* [Task to complete] Write out, without any change, the lines in the material below that run from the line with "pose proof He" through the line with "right. by split.", both included.
● ● ● ● ● ● ●
Lemma code_frame_spec e f pulses fs total k i pCode pnBytesOut :
  ready e fs total k i -> frame_ok (k =? 0) fs f -> pulses_coded f pulses -> lbrr_fits (LBRRpayload f) (nBytesLBRR f) ->
  0 <= k < total -> Forall byte pCode -> pnBytesOut <= 1020 -> pnBytesOut <= Z.of_nat (length pCode) ->
  exists e' out n ret, code_frame e f pCode pnBytesOut = Ok (e', out, n, ret) /\
    (failed ret \/ ret = 0 /\
     let j := narrow_all i (written e fs k f pulses) in
     if k + 1 =? total then length out = length pCode /\ Forall byte out /\ sent (redundancy e) j pnBytesOut out n
     else out = pCode /\ ready e' fs total (k + 1) (narrow_by j (term_symbol SKP_SILK_MORE_FRAMES)) /\
          Enc.typeOffsetPrev (sCmn e') = frame_type f /\ redundancy e' = redundancy e).
Proof.
  intros He Hf Hp Hlf Hk Hb Hout Hlen.
  destruct (code_parameters e f pulses fs total k i He Hf Hp) as (s' & E & Hk' & Hfs & Hs' & Htype & Hj).
  pose proof He as [_ _ _ Hsize Hlb _]. destruct (activity_flags_spec e f) as (_ & Esize & Ebuf & Eold).
  unfold code_frame. cbn zeta in E. cbn zeta. rewrite E, bind_Ok, Hk'.
  set (e1 := activity_flags e (speech_activity_Q8 f)) in *. clearbody e1. cbn zeta in Hj. set (j := narrow_all i _) in *.
  set (frames := if negb (error (Enc.sRC s') =? 0) then 0 else k + 1).
  set (e2 := with_common e1 (set_payload s' (Enc.sRC s') frames (Enc.nBytesInPayloadBuf s'))).
  assert (lbrr_ok e2) as Hlb2 by (destruct Hlb; constructor; cbn; rewrite ?Ebuf, ?Eold; done).
  assert (redundancy e2 = redundancy e) as Ered by (unfold redundancy; cbn; by rewrite Ebuf, Eold).
  cbn [PacketSize_ms e2 with_common]. rewrite Esize, Hsize. unfold FRAME_LENGTH_MS.
  destruct Hj as [Hj|He'].
  - assert (error (Enc.sRC s') = 0) as He0 by (by destruct Hj). assert (frames = k + 1) as Hframes by (unfold frames; by rewrite He0).
    clearbody frames. subst frames. destruct (Z.eqb_spec (k + 1) total) as [Hlast|Hmore].
    + rewrite (proj2 (Z.leb_le _ _)) by lia.
      destruct (finish_packet_spec e2 f j pCode pnBytesOut Hlb2 Hlf Hj Hb Hout Hlen) as (e' & out & n & ret & E1 & Hl & H).
      rewrite E1, bind_Ok. do 4 eexists. split; [reflexivity|]. rewrite Ered in H.
      destruct H as [(-> & -> & Hbo & Hs)|[[_ Hne]|Hshort]].
      * right. by split.
      * left. left. by rewrite (proj2 (Z.eqb_neq _ _) Hne).
      * left. unfold failed. destruct (negb (error (Enc.sRC (sCmn e')) =? 0)); [by left|by right].
    + rewrite (proj2 (Z.leb_gt _ _)) by lia. unfold continue_packet.
      assert (codable (term_symbol SKP_SILK_MORE_FRAMES)) as Hc by (apply (flag_symbols 0); unfold SKP_SILK_MORE_FRAMES; lia).
      destruct (range_encoder_narrows _ _ _ _ _ _ Hj (proj1 Hc) (proj2 Hc)) as (r & E1 & Hr).
      cbn [e2 with_common set_payload sCmn Enc.sRC]. cbn [fst snd term_symbol] in E1. rewrite E1, bind_Ok.
      destruct (SKP_Silk_range_coder_get_length r) as [bits n]. rewrite bind_Ok. do 4 eexists. split; [reflexivity|].
      cbn [sCmn with_common set_payload Enc.sRC]. destruct Hr as [Hr|[Hr _]]; [|left; left; by rewrite Hr].
      right. rewrite (enc_error _ _ Hr). cbn [Z.eqb negb]. split; [done|]. split; [done|]. split; [|done].
      destruct Hs' as [H1 H2 H3 H4]. constructor; cbn; try done.
      * constructor; cbn; try done. intros _. rewrite Htype. by apply (frame_type_range (k =? 0) fs), Hf.
      * cbn in *. congruence.
      * destruct Hlb2. by constructor.
      * rewrite (proj2 (Z.eqb_neq (k + 1) 0)) by lia. exact Hr.
  - assert (frames = 0) as Hframes by (unfold frames; by rewrite He').
    clearbody frames. subst frames.
    rewrite (proj2 (Z.leb_gt _ _)) by lia. unfold continue_packet. cbn [e2 with_common set_payload sCmn Enc.sRC].
    unfold SKP_Silk_range_encoder. rewrite He'. cbn [Z.eqb negb RANGE_CODER_WRITE_BEYOND_BUFFER]. rewrite bind_Ok.
    destruct (SKP_Silk_range_coder_get_length (Enc.sRC s')) as [bits n]. rewrite bind_Ok.
    do 4 eexists. split; [reflexivity|]. left. left. cbn [sCmn with_common set_payload Enc.sRC]. by rewrite He'.
Qed.
(* ===== verification/SilkDecApi.v ===== *)
(** * Looking into packets of the SILK codec

    The two functions of [jni/silk/src/SKP_Silk_dec_API.c] that look into a packet
    without playing it, [SKP_Silk_SDK_get_TOC] and [SKP_Silk_SDK_search_for_LBRR],
    and what they find in the packets of [SilkPacket].  [USE_BIT_STREAM_V] is 3. *)
From Stdlib Require Import ZArith Lia.
From stdpp Require Import base list.
From S2P Require Import Prelude.
From S2P Require Import SilkRange.
From S2P Require Import SilkMath.
From S2P Require Import SilkGains.
From S2P Require Import SilkTables.
From S2P Require Import SilkNlsfTables.
From S2P Require Import SilkNlsf.
From S2P Require Import SilkPulses.
From S2P Require Import SilkFrame.
From S2P Require Import SilkPacket.

Open Scope Z_scope.

Definition MAX_LBRR_DELAY : Z := 2.
Definition SILK_MAX_FRAMES_PER_PACKET : nat := 5.

(** ** Looking into a packet *)

(** [SKP_Silk_TOC_struct] *)
Record SKP_Silk_TOC_struct := Toc {
  framesInPacket : Z;
  toc_fs_kHz : Z;
  inbandLBRR : Z;
  corrupt : Z;
  vadFlags : list Z;
  sigtypeFlags : list Z
}.

(** A decoder of its own, for a new packet.  The members that are not set are what
    the stack holds: [sDec]. *)
Definition new_decoder (sDec : Dec.state) (r : SKP_Silk_range_coder_state) (prevNLSF_Q15 : list Z) : Dec.state :=
  Dec.State r (Dec.sLPC_Q14 sDec) (Dec.outBuf sDec) (Dec.sLTP_buf_idx sDec) (Dec.lagPrev sDec) (Dec.LastGainIndex sDec)
    (Dec.typeOffsetPrev sDec) (Dec.HP_A sDec) (Dec.HP_B sDec) 0 (Dec.frame_length sDec) (Dec.subfr_length sDec)
    (Dec.LPC_order sDec) prevNLSF_Q15 (Dec.first_frame_after_reset sDec) (Dec.nBytesLeft sDec) 0
    (Dec.FrameTermination sDec) (Dec.psNLSF_CB sDec) (Dec.vadFlag sDec) (Dec.lossCnt sDec) (Dec.prev_sigtype sDec).

(** The loop over the frames: the flags, whether the packet is corrupt, and the
    decoder.  The arrays of flags have five elements, so that the sixth round, if
    there is one, stores behind them: six rounds are all there are. *)
Fixpoint toc_loop (rounds fuel : nat) (sDec : Dec.state) (sDecCtrl : Dec.control) (TempQ : list Z) (vads sigtypes : list Z)
    : res (list Z * list Z * bool * Dec.state) :=
  match rounds with
  | O => Diverges
  | S rounds =>
      '((sDec, sDecCtrl, TempQ) : Dec.state * Dec.control * list Z) ←
        Dec.SKP_Silk_decode_parameters fuel sDec sDecCtrl TempQ false;
      vads ← store_at vads (Dec.nFramesDecoded sDec) (Dec.vadFlag sDec);
      sigtypes ← store_at sigtypes (Dec.nFramesDecoded sDec) (Dec.sigtype sDecCtrl);
      if negb (error (Dec.sRC sDec) =? 0) then Ok (vads, sigtypes, true, sDec)
      else if (0 <? Dec.nBytesLeft sDec) && (Dec.FrameTermination sDec =? SKP_SILK_MORE_FRAMES) then
        toc_loop rounds fuel (Dec.set_nFramesDecoded sDec (Dec.nFramesDecoded sDec + 1)) sDecCtrl TempQ vads sigtypes
      else Ok (vads, sigtypes, false, sDec)
  end.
● ● ● ● ● ● ●
* [Task response]
  pose proof He as [_ _ _ Hsize Hlb _]. destruct (activity_flags_spec e f) as (_ & Esize & Ebuf & Eold).
  unfold code_frame. cbn zeta in E. cbn zeta. rewrite E, bind_Ok, Hk'.
  set (e1 := activity_flags e (speech_activity_Q8 f)) in *. clearbody e1. cbn zeta in Hj. set (j := narrow_all i _) in *.
  set (frames := if negb (error (Enc.sRC s') =? 0) then 0 else k + 1).
  set (e2 := with_common e1 (set_payload s' (Enc.sRC s') frames (Enc.nBytesInPayloadBuf s'))).
  assert (lbrr_ok e2) as Hlb2 by (destruct Hlb; constructor; cbn; rewrite ?Ebuf, ?Eold; done).
  assert (redundancy e2 = redundancy e) as Ered by (unfold redundancy; cbn; by rewrite Ebuf, Eold).
  cbn [PacketSize_ms e2 with_common]. rewrite Esize, Hsize. unfold FRAME_LENGTH_MS.
  destruct Hj as [Hj|He'].
  - assert (error (Enc.sRC s') = 0) as He0 by (by destruct Hj). assert (frames = k + 1) as Hframes by (unfold frames; by rewrite He0).
    clearbody frames. subst frames. destruct (Z.eqb_spec (k + 1) total) as [Hlast|Hmore].
    + rewrite (proj2 (Z.leb_le _ _)) by lia.
      destruct (finish_packet_spec e2 f j pCode pnBytesOut Hlb2 Hlf Hj Hb Hout Hlen) as (e' & out & n & ret & E1 & Hl & H).
      rewrite E1, bind_Ok. do 4 eexists. split; [reflexivity|]. rewrite Ered in H.
      destruct H as [(-> & -> & Hbo & Hs)|[[_ Hne]|Hshort]].
      * right. by split.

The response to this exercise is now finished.